Так и было, должно быть. Она не говорила иначе, если так оно не было. Девятнадцатилетняя девочка и правда в жизни повидала и поняла гораздо больше, чем он. Это было слишком очевидно для обоих, чтобы говорить об этом вслух.
Он не стал молчать, хоть она и подтвердила, что и молчание с ним было хорошим. Может, это было изящным намеком на желание тишины — но нет, она бы, как и всегда, сказала бы прямо.
— Ты как? — и чуть-чуть, еле ощутимо придвинулся ближе. Диван-доходяга даже героически не заскрипел, будто осознавая всю важность этого тихого, незаметного движения, того, как он на сантиметр стал ближе, уже распахнув, раздернув занавеси души, сдернув мнимую обаятельность тихого созерцания облаков, за которыми она пряталась, дернув и притянув к себе, не сокращая дистанции и не прикасаясь, но погрузив руку в недра ее души по локоть и измазавшись в ярких красках.
— Плохо.
— Почему?
Она засмеялась, насмешливо, надменно, как никогда раньше.
— Странный вопрос. У меня умер близкий человек. Член семьи. Который верил в меня, ценил и любил. И у меня травма руки с разрывами связок, такая, что я не могу пошевелить пальцами без боли, и чувствую себя беспомощным инвалидом и бесполезной истеричкой. Как и что может быть иначе, когда я даже руку без боли поднять не могу?
— Не в этом дело. Тебя что-то гложет. Когда плохо — кричат. Ты молчишь, но без боли. Как будто думаешь, задачку решаешь. В себя с головой ушла и что-то там делаешь.
— Не у всех боль с криками и соплями. Накричалась и наплакалась уже, спасибо, не хочется.
— Я понять хочу. Помочь.
— Поэтому и сидите тут? Совесть не пускает?
— Да причем тут совесть, нет у меня ее. Ты тут, а не совесть.
— Так я Вас держу? Я Вас не держу, неправда.
Он вздохнул, с головой окунаясь и исправляя фразу:
— Не ты тут.

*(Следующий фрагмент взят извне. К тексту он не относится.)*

(** * pylint_django.transforms.foreignkey

    A shallow embedding of [src/pylint_django/transforms/foreignkey.py]:
    the classifier [is_foreignkey_in_class], the import-following helper
    [_get_model_class_defs_from_module], the registry helper
    [_module_name_from_django_model_resolution] and the inference tip
    [infer_key_classes], followed by the properties the specification
    states about them.

    Python exceptions are values of [exn]; a computation is a pair of the
    events it performed (modules entered, registry queries) and either a
    value or the exception that left it. *)

From Stdlib Require Import String Ascii List Bool Arith Lia ZArith.
Import ListNotations.
Open Scope string_scope.
Open Scope list_scope.

(** ** Python strings *)

Module Str.

(** [s.endswith(suffix)] *)
Fixpoint endswith (s suffix : string) : bool :=
  if String.eqb s suffix then true
  else match s with
       | EmptyString => false
       | String _ s' => endswith s' suffix
       end.

(** [sub in s] *)
Fixpoint contains (s sub : string) : bool :=
  if String.prefix sub s then true
  else match s with
       | EmptyString => false
       | String _ s' => contains s' sub
       end.

Fixpoint drop (n : nat) (s : string) : string :=
  match n, s with
  | O, _ => s
  | S _, EmptyString => EmptyString
  | S n', String _ s' => drop n' s'
  end.

(** The split of [s] at the last occurrence of [sep], when there is one. *)
Fixpoint rsplit_last (s sep : string) : option (string * string) :=
  match s with
  | EmptyString => None
  | String c s' =>
      match rsplit_last s' sep with
      | Some (head, tail) => Some (String c head, tail)
      | None =>
          if String.prefix sep s
          then Some (EmptyString, drop (String.length sep) s)
          else None
      end
  end.

(** [s.rpartition(sep)] for a non-empty separator: the part before the last
    occurrence, the separator, the part after it; two empty strings and [s]
    when the separator does not occur. *)
Definition rpartition (s sep : string) : string * string * string :=
  match rsplit_last s sep with
  | Some (head, tail) => (head, sep, tail)
  | None => (EmptyString, EmptyString, s)
  end.

End Str.

(** ** Exceptions and computations *)

Inductive exn : Type :=
  | UseInferenceDefault
  | InferenceError
  | AttributeError
  | UnboundLocalError
  | TypeError
  | LookupError
  | ImproperlyConfigured
  | RuntimeError (msg : string)
  | RecursionError
  | AstroidImportError.

Inductive res (A : Type) : Type :=
  | Ok (a : A)
  | Raise (e : exn).
Arguments Ok {A} a.
Arguments Raise {A} e.

(** What a run of the resolver does to its collaborators: it enters a module
    in [_get_model_class_defs_from_module], or it queries the framework's
    application registry. *)
Inductive event : Type :=
  | EvVisit (module_name : string)
  | EvRegistry (model_name app_label : string).

Definition M (A : Type) : Type := (list event * res A)%type.

Definition ret {A} (a : A) : M A := ([], Ok a).
Definition raise {A} (e : exn) : M A := ([], Raise e).
Definition tell (ev : event) : M unit := ([ev], Ok tt).
Definition lift {A} (r : res A) : M A := ([], r).

Definition bind {A B} (m : M A) (f : A -> M B) : M B :=
  match m with
  | (log, Ok a) => let (log', r) := f a in (log ++ log', r)
  | (log, Raise e) => (log, Raise e)
  end.

(** [try: m  except ...: handler e]; the handler re-raises what it does not
    catch. *)
Definition try_except {A} (m : M A) (handler : exn -> M A) : M A :=
  match m with
  | (log, Ok a) => (log, Ok a)
  | (log, Raise e) => let (log', r) := handler e in (log ++ log', r)
  end.

Notation "x <- m ;; k" := (bind m (fun x => k))
  (at level 61, m at next level, right associativity).
Notation "m ;;; k" := (bind m (fun _ => k))
  (at level 61, right associativity).

Definition events {A} (m : M A) : list event := fst m.
Definition outcome {A} (m : M A) : res A := snd m.

(** ** Syntax trees, as the resolver reads them *)

(** A class definition: its name and the dotted path of the module it is
    defined in. *)
Record class_def : Type := mkClass {
  cls_name : string;
  cls_module : string
}.

(** The node classes the code tests with [isinstance], each with the
    attributes the code reads. *)
Inductive node_kind : Type :=
  | nodes_Module (name : string)
  | nodes_ClassDef (cls : class_def)
  | nodes_FunctionDef (name : string)
  | nodes_Lambda
  | nodes_Assign
  | nodes_Call
  | nodes_Keyword (arg : option string)
  | nodes_Other (name : option string).

(** A node seen from below: its class and its [parent] attribute ([None]
    at the root). *)
#[warnings="-register-all"]
Inductive node : Type :=
  | Node (kind : node_kind) (parent : option node).

(** A Python reference that may be [None]. *)
Definition pyobj : Type := option node.

Definition get_parent (o : pyobj) : res pyobj :=
  match o with
  | None => Raise AttributeError
  | Some (Node _ p) => Ok p
  end.

Definition kind_name (k : node_kind) : option string :=
  match k with
  | nodes_Module n => Some n
  | nodes_ClassDef c => Some (cls_name c)
  | nodes_FunctionDef n => Some n
  | nodes_Other n => n
  | _ => None
  end.

Definition get_name (o : pyobj) : res string :=
  match o with
  | None => Raise AttributeError
  | Some (Node k _) =>
      match kind_name k with
      | Some n => Ok n
      | None => Raise AttributeError
      end
  end.

(** Values of constants in the tree. [COther] stands for the constants that,
    like integers, have no [rpartition] attribute (floats, complex numbers,
    the ellipsis). *)
Inductive const_value : Type :=
  | CStr (s : string)
  | CBytes (b : string)
  | CInt (z : Z)
  | CBool (b : bool)
  | CNone
  | COther.

(** What the host's inference produces. *)
Inductive value : Type :=
  | InstanceOf (cls : class_def)
  | Uninferable.

(** An inferred value: a class, or something else with its
    [instantiate_class()] ([None] when it has no such attribute). *)
Inductive inferred : Type :=
  | InfClass (cls : class_def)
  | InfOther (instantiated : option value).

(** The lazy sequence [arg.infer(context=context)]. *)
Inductive infer_seq : Type :=
  | SeqEnd
  | SeqYield (v : inferred) (rest : infer_seq)
  | SeqRaise.

Inductive expr : Type :=
  | Name (name : string) (infer : infer_seq)
  | Attribute (attrname : string) (infer : infer_seq)
  | Const (value : const_value)
  | OtherExpr.

Record arg_node : Type := mkArg {
  arg_expr : expr;
  arg_parent : pyobj
}.

Record keyword : Type := mkKeyword {
  kw_arg : option string;
  kw_value : arg_node
}.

Я тут. Я тут с тобой, потому что это мое место. Потому что мое и я хочу, а не должен, обязан и надо. Потому что хочу понять. Потому что знаю, что нужен и потому что хочу быть нужным, и чтобы ты знала, что я есть тут, я у тебя, и что ты нужна мне, а я — тебе.
Она нахмурилась.
— Не говори, что не нужен.
— Я за людей не цепляюсь.
— Человек ли я после того, что сделал с тобой?
Она только поморщилась как от зубной боли.
— Сейчас и год назад. Я помню, как ты плакала. Хрипела мне в плечо от боли, от своей разбитой гордости, но ни слезинки на глазах. А ты человек после такого?
— Не начинайте про мифы и легенды. Я поняла уже. Не верю.
— Это и так очевидно, и ты это знаешь. И ты знаешь без моих объяснений, почему я тут. В чем дело?
— Разбирайтесь сами со своей совестью и чувством долга за старые ошибки. Вы с мысли сбиваете. Не сходится что-то. Не понимаю.
— Чего?
— Почему Вы тут. Почему я тут. Почему Вам не плевать. Почему Вы словно не тот человек, что год назад, когда развернулись и меня бросили. И почему я такая Вам нужна. Зачем? Я и так Ваша. Я уже у Вас тут, с Вами.
— Глупая. Люблю потому что и нужна потому что. И бросил и ушел потому, что испугался любви своей, хотя от любви не бросают. Я не ты, нет во мне столько смелости. Я себя испугался. И тебя. Ты не такая совсем, даже близко нет. Простым существам рядом с такими страшно.
Она непонимающе сощурилась, будто не осознавая слова до конца.
— Почему?
— Почему что?
— Почему любите? Зачем?
— Да за просто так, от глупости большой и сердца немощного, да головы бедовой. Потому что нужна мне. Яркая такая, смешная такая, смелая, искрящая — нужна мне вся такая-растакая.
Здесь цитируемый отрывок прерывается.